## Work item
Start at the line in the entries below that contains "apply safe_if; intros Hm;", stop at the line that contains "unfold should_overlap_thumb_internal_data_load. apply", and output exactly the lines in that span, both ends included.

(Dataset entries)
------------------------------------------------------------------------

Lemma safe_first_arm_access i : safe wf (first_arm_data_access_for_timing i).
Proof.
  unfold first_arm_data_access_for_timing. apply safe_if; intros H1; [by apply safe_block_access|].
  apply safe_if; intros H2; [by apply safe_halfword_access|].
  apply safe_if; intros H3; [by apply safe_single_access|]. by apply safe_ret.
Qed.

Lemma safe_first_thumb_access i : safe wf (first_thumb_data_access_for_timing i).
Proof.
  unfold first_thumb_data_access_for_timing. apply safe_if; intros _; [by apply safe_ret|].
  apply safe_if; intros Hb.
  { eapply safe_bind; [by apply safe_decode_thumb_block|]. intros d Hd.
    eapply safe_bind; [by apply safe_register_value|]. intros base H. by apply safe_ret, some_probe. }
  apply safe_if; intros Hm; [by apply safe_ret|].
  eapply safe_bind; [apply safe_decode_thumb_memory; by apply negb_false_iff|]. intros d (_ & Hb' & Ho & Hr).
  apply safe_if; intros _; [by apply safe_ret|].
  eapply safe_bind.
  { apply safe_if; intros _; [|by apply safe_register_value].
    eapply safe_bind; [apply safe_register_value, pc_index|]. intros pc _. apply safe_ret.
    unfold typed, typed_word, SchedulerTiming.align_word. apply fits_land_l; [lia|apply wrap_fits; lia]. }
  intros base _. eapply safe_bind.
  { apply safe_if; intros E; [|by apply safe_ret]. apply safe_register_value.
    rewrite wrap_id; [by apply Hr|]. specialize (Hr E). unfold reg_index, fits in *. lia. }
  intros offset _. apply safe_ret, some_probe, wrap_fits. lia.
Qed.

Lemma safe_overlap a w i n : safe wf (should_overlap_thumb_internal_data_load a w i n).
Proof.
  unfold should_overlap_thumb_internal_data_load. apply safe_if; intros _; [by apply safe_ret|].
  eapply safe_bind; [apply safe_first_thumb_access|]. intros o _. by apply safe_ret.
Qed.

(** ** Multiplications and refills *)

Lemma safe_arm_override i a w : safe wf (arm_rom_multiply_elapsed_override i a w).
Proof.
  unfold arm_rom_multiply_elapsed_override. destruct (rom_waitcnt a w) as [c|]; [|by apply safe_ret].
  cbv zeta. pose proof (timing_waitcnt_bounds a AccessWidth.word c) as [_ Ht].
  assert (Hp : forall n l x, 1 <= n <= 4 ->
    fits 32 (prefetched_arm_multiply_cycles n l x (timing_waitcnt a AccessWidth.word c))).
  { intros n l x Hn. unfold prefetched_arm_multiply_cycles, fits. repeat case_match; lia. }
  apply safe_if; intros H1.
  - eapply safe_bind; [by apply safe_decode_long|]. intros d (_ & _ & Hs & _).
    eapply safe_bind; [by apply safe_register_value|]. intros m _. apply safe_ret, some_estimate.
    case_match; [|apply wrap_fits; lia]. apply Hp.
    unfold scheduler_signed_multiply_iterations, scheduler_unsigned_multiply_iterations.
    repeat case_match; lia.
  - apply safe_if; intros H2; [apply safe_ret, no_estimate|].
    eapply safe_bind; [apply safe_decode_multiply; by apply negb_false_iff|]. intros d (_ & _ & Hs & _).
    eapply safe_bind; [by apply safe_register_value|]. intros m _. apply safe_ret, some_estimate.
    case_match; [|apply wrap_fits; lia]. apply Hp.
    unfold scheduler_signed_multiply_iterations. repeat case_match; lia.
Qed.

------------------------------------------------------------------------

## Result
  apply safe_if; intros Hm; [by apply safe_ret|].
  eapply safe_bind; [apply safe_decode_thumb_memory; by apply negb_false_iff|]. intros d (_ & Hb' & Ho & Hr).
  apply safe_if; intros _; [by apply safe_ret|].
  eapply safe_bind.
  { apply safe_if; intros _; [|by apply safe_register_value].
    eapply safe_bind; [apply safe_register_value, pc_index|]. intros pc _. apply safe_ret.
    unfold typed, typed_word, SchedulerTiming.align_word. apply fits_land_l; [lia|apply wrap_fits; lia]. }
  intros base _. eapply safe_bind.
  { apply safe_if; intros E; [|by apply safe_ret]. apply safe_register_value.
    rewrite wrap_id; [by apply Hr|]. specialize (Hr E). unfold reg_index, fits in *. lia. }
  intros offset _. apply safe_ret, some_probe, wrap_fits. lia.
Qed.

Lemma safe_overlap a w i n : safe wf (should_overlap_thumb_internal_data_load a w i n).
Proof.
  unfold should_overlap_thumb_internal_data_load. apply safe_if; intros _; [by apply safe_ret|].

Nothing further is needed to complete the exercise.